What is being asked:
Take the entries below and print only the lines from the one with "rewrite (bind_Ok _ _ _ _ _ Hz)." through the one with "destruct Hpool1 as", exactly as they stand, both ends included.
________
Lemma discriminator_update_spec {B : Backend} (w : World) (pool : ImagePool)
  (a b : tensor) (fb : Var tensor) (d : Network) (crit : GanCriterion)
  (od : Optimizer) (o : Opt.t) :
  self w fake_AB_pool = Some pool ->
  self w real_A = Some (new_Variable a false) ->
  self w fake_B = Some fb ->
  self w real_B = Some (new_Variable b false) ->
  self w netD = Some d ->
  self w criterionGAN = Some crit ->
  self w optimizer_D = Some od ->
  target od = NetD ->
  self w opt = Some o ->
  exists (pooled : tensor) (w' : World),
    discriminator_update w = (Ok tt, w') /\
    let lf := call_criterionGAN crit (D_score d pooled) false in
    let lr := call_criterionGAN crit (D_score d (cat1 a b)) true in
    let lD := var_mul (var_add lf lr) 0.5 in
    let gr := add_grad (option_map zeros (net_grad d))
                (autograd NetD (grad_fn lD)) in
    let r := adam_update (opt_lr od) (opt_betas od) (opt_state od)
               (net_params d) gr in
    trace w' =
      trace w ++
      [EvZeroGrad NetD; EvQuery (cat1 a (data fb)); EvForward NetD pooled;
       EvForward NetD (cat1 a b); EvBackward (grad_fn lD); EvStep NetD] ++
      (if Opt.wasserstein o then [EvClamp NetD (-0.01) 0.01] else []) /\
    self w' netD =
      Some (mkNetwork (net_arch d)
              (if Opt.wasserstein o
               then map (clamp_ (-0.01) 0.01) (fst r) else fst r)
              (Some gr)) /\
    self w' optimizer_D =
      Some (mkOptimizer NetD (opt_lr od) (opt_betas od) (snd r)) /\
    self w' loss_D_fake = Some lf /\
    self w' loss_D_real = Some lr /\
    self w' loss_D = Some lD /\
    (exists pool', self w' fake_AB_pool = Some pool') /\
    disk w' = disk w /\
    (forall x : Attr,
        ~ In x [netD; optimizer_D; loss_D_fake; loss_D_real; loss_D;
                fake_AB_pool] ->
        self w' x = self w x).
Proof.
  intros Hpool Hra Hfb Hrb Hd Hcrit Hod Hodt Ho.
  unfold discriminator_update.
  rewrite (bind_Ok _ _ _ _ _ (getattr_Some _ _ _ Hod)).
  pose proof (zero_grad_D_spec w od d Hodt Hd) as Hz. name_world Hz wz.
  rewrite (bind_Ok _ _ _ _ _ Hz).
  destruct (backward_D_spec wz pool a b fb
              (mkNetwork (net_arch d) (net_params d)
                 (option_map zeros (net_grad d))) crit)
    as (pooled & w1 & Hq & Hb); try (look wz).
  destruct (query_spec pool (cat1 a (data fb)) wz)
    as (pooled' & w1' & Hq' & _ & _ & Htr1 & Hdisk1 & Hframe1 & Hpool1).
  rewrite Hq in Hq'. injection Hq' as <- <-.
  destruct Hpool1 as [pool' Hpool']; [look wz |].
  cbn [net_arch net_params net_grad] in Hb. cbn zeta in Hb. name_world Hb wb.
  rewrite (bind_Ok _ _ _ _ _ Hb).
  assert (Hod1 : self wb optimizer_D = Some od).
  { unfold wb. cbn. rewrite Hframe1 by discriminate. look wz. }
  rewrite (bind_Ok _ _ _ _ _ (getattr_Some _ _ _ Hod1)).
  pose proof (step_D_spec wb od _ _ Hodt ltac:(look wb) eq_refl) as Hs.
  cbn zeta in Hs. name_world Hs ws.
  rewrite (bind_Ok _ _ _ _ _ Hs).
  pose proof (setattr_run optimizer_D
                (mkOptimizer NetD (opt_lr od) (opt_betas od)
                   (snd (adam_update (opt_lr od) (opt_betas od) (opt_state od)
                           (net_params d)
                           (add_grad (option_map zeros (net_grad d))
                              (autograd NetD
                                 (grad_fn
                                    (var_mul
                                       (var_add
                                          (call_criterionGAN crit
                                             (D_score d (data pooled)) false)
                                          (call_criterionGAN crit
                                             (D_score d (cat1 a b)) true))
                                       0.5))))))) ws) as Hso.
  name_world Hso wo.
  rewrite (bind_Ok _ _ _ _ _ Hso).
  assert (Ho1 : self wo opt = Some o).
  { unfold wo, ws, wb. cbn. rewrite Hframe1 by discriminate. look wz. }
  rewrite (bind_Ok _ _ _ _ _ (getattr_Some _ _ _ Ho1)).
  exists (data pooled).
  destruct (Opt.wasserstein o) eqn:Hw.
  - eexists. split.
    { apply clip_D_spec. look wo. }
    cbn. unfold wo, ws, wb. cbn. rewrite Htr1. unfold wz. cbn.
    rewrite <- !app_assoc. cbn.
    repeat split; try reflexivity.
    + exists pool'. exact Hpool'.
    + rewrite Hdisk1. reflexivity.
    + intros x Hx. cbn in Hx.
      rewrite !self_set_other by (intros <-; apply Hx; tauto).
      rewrite Hframe1 by (intros ->; apply Hx; tauto).
      apply self_set_other. intros <-; apply Hx; tauto.
  - eexists. split.
    { reflexivity. }
    cbn. unfold wo, ws, wb. cbn. rewrite Htr1. unfold wz. cbn.
    rewrite <- !app_assoc. cbn.
    repeat split; try reflexivity.
    + exists pool'. exact Hpool'.
    + rewrite Hdisk1. reflexivity.
    + intros x Hx. cbn in Hx.
      rewrite !self_set_other by (intros <-; apply Hx; tauto).
      rewrite Hframe1 by (intros ->; apply Hx; tauto).
      apply self_set_other. intros <-; apply Hx; tauto.
Qed.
________
Answer to the exercise:
  rewrite (bind_Ok _ _ _ _ _ Hz).
  destruct (backward_D_spec wz pool a b fb
              (mkNetwork (net_arch d) (net_params d)
                 (option_map zeros (net_grad d))) crit)
    as (pooled & w1 & Hq & Hb); try (look wz).
  destruct (query_spec pool (cat1 a (data fb)) wz)
    as (pooled' & w1' & Hq' & _ & _ & Htr1 & Hdisk1 & Hframe1 & Hpool1).
  rewrite Hq in Hq'. injection Hq' as <- <-.
  destruct Hpool1 as [pool' Hpool']; [look wz |].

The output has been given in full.